Elvis Presley (1935-1977) was legendary for his loyalty, often manifested through the thousands of items he gave to those around him, particularly those in his inner circle of the so-called “Memphis Mafia.” In the early 1970s, after the release of the Bachman Turner Overdrive single Takin’ Care of Business, Elvis adopted the phrase and modified it to Taking Care of Business in a Flash, symbolized by a logo featuring the letters TCB and a lightning bolt. Elvis had necklaces made with the design, and awarded them to those who had gained his favor.
Elvis gave this necklace to Denver Police Department officer Ron Pietrafeso, whom he had befriended while performing in the Mile High City in 1969. Though initially without diamonds, Elvis later decided Pietrafeso had “earned” the precious stones, and instructed road manager Joe Esposito to have it upgraded with one carat’s worth affixed to the letters. This lot is one of only seven known to be outfitted with diamonds, and comes with letters of authenticity from Pietrafeso and Priscilla Presley. It is estimated at $200,000-$225,000, and is the top lot in the sale.
Michael Jackson (1958-2009) memorabilia continues to climb in popularity, despite there being precious little of it in the market. This rehearsal-worn glove festooned with crystals from Austrian glass cutters Swarovski was designed to generate spectacular lighting effects when targeted with stage illumination, dazzling the audience. It was created for Jackson prior to his embarking on his third and final world tour, HIStory, in 1996-1997. It carries an estimate of $50,000-$55,000.

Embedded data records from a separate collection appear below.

(** X12. Update is idempotent and read back.  For a stored book (ids unique
    and positive), a payload the binder accepts and a storage that serves
    the calls: sending the same update a second time gives the same answer
    and leaves the store as the first left it, and [FindBook] on the id
    answers with the updated book. *)
Theorem update_idempotent_and_read_back
        (c : Context) (w : World) (book : Book) (input : UpdateBookInput) :
  NoDup (map ID (table (store w))) ->
  In book (table (store w)) ->
  parse_id (Param c "id") = Some (ID book) ->
  0 < ID book ->
  fault_at 0 w = false -> fault_at 1 w = false ->
  fault_at 2 w = false -> fault_at 3 w = false ->
  ShouldBindJSON_Update (RequestBody c) = Ok input ->
  exists (resp : Response) (w1 w2 w3 : World),
    UpdateBook c w = (resp, w1) /\
    UpdateBook c w1 = (resp, w2) /\
    store w2 = store w1 /\
    FindBook c w1 = (resp, w3) /\
    resp = mkResponse StatusOK (H_data (DBook (merge book input))).
Proof.
  intros Hnd Hin Hp Hpos Hf0 Hf1 Hf2 Hf3 Hb.
  pose proof (select_first_stored _ _ _ Hnd Hin Hp) as Hs.
  pose proof (select_first_updated _ _ _ input Hnd Hin Hp) as Hs1.
  rewrite (UpdateBook_run c w book input Hs Hb Hpos Hf0 Hf1).
  set (w1 := mkWorld _ _ _).
  assert (Hw1 : forall k, fault_at k w1 = fault_at (S (S k)) w).
  { intros k. unfold fault_at, w1. simpl.
    destruct (faults w) as [|f0 [|f1 fs]]; simpl; try reflexivity;
      now destruct k. }
  assert (Hu : UpdateBook c w1 =
      (mkResponse StatusOK (H_data (DBook (merge book input))),
       mkWorld (mkDB (updated (ID book) input (table (store w1)))
                     (sequence (store w1)))
               (tl (tl (faults w1)))
               ((queries w1 ++ [QFirst (Param c "id")])
                  ++ [QUpdates (ID book)]))).
  { rewrite <- (merge_idem book input) at 1.
    apply (UpdateBook_run c w1 (merge book input) input); try assumption.
    - now rewrite Hw1.
    - now rewrite Hw1. }
  eexists _, w1, _, _. split; [reflexivity|]. split; [exact Hu|].
  split; [|split; [|reflexivity]].
  - unfold w1. simpl. now rewrite updated_idem.
  - apply FindBook_stored; [now rewrite Hw1|exact Hs1].
Qed.

(** ** Listing *)


Lemma max_id_bounded (t : list Book) (s : N) :
  Forall (fun b => ID b <= s) t -> max_id t <= s.
Proof.
  unfold max_id. induction 1 as [|b t Hb Ht IH]; simpl; lia.
Qed.

Lemma serve_post_book (ta : string * string) (w : World) :
  fst ta <> "" -> snd ta <> "" -> faults w = [] ->
  Forall (fun b => ID b <= sequence (store w)) (table (store w)) ->
  let book := mkBook (sequence (store w) + 1) (fst ta) (snd ta) in
  serve (post_book ta) w =
    (Some (mkResponse StatusOK (H_data (DBook book))),
     mkWorld (mkDB (table (store w) ++ [book]) (sequence (store w) + 1)) []
             (queries w ++ [QCreate (mkBook 0 (fst ta) (snd ta))])).
Proof.
  intros Ht Ha Hfs Hle. simpl.
  assert (Hn : next_id (store w) = sequence (store w) + 1).
  { apply max_id_bounded in Hle. unfold next_id. lia. }
  change (serve (post_book ta) w)
    with (bind (CreateBook (mkContext [] (body (post_book ta))))
               (fun resp => ret (Some resp)) w).
  unfold bind.
  rewrite (CreateBook_run _ w (mkCreateBookInput (fst ta) (snd ta))).
  - unfold ret. simpl. now rewrite Hn, Hfs.
  - now apply bind_create_title_author.
  - unfold fault_at. now rewrite Hfs.
Qed.

Lemma Run_post_books (tas : list (string * string)) (w : World) :
  Forall (fun ta => fst ta <> "" /\ snd ta <> "") tas ->
  faults w = [] ->
  Forall (fun b => ID b <= sequence (store w)) (table (store w)) ->
  exists w' : World,
    Run (map post_book tas) w =
      (map (fun b => Some (mkResponse StatusOK (H_data (DBook b))))
           (numbered (sequence (store w) + 1) tas), w') /\
    table (store w') =
      (table (store w) ++ numbered (sequence (store w) + 1) tas)%list /\
    faults w' = [].
Proof.
  revert w. induction tas as [|ta tas IH]; intros w Hv Hfs Hle.
  - exists w. simpl. rewrite app_nil_r. auto.
  - apply Forall_cons_iff in Hv as [[Ht Ha] Hv].
    cbn [map]. rewrite Run_cons.
    rewrite (serve_post_book ta w Ht Ha Hfs Hle). cbn [fst snd].
    set (w1 := mkWorld _ _ _).
    destruct (IH w1 Hv eq_refl) as [w' [HR [Htab Hf']]].
    { unfold w1. simpl. apply Forall_app. split.
      - eapply Forall_impl; [|exact Hle]. simpl. intros. lia.
      - repeat constructor. simpl. lia. }
    exists w'. rewrite HR. cbn [fst snd]. split; [reflexivity|].
    split; [|assumption].
    rewrite Htab. unfold w1. simpl. now rewrite <- app_assoc.
Qed.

William Wyler’s 1959 biblical epic Ben Hur was a huge blockbuster and helped cement Charlton Heston’s (1923-2008) career as a box office winner. Playing the leading role of Judah Ben Hur, Heston’s portrayal of the Jewish prince turned Roman slave had more than 100 costume designers working around the clock to clothe some 10,000 cast members and extras. Western Costume created this caftan worn by Heston in the production, and it comes with a certificate of authenticity from Profiles in History, the now-shuttered house that drove several world records for Hollywood memorabilia. The costume is estimated at $20,000-$23,000.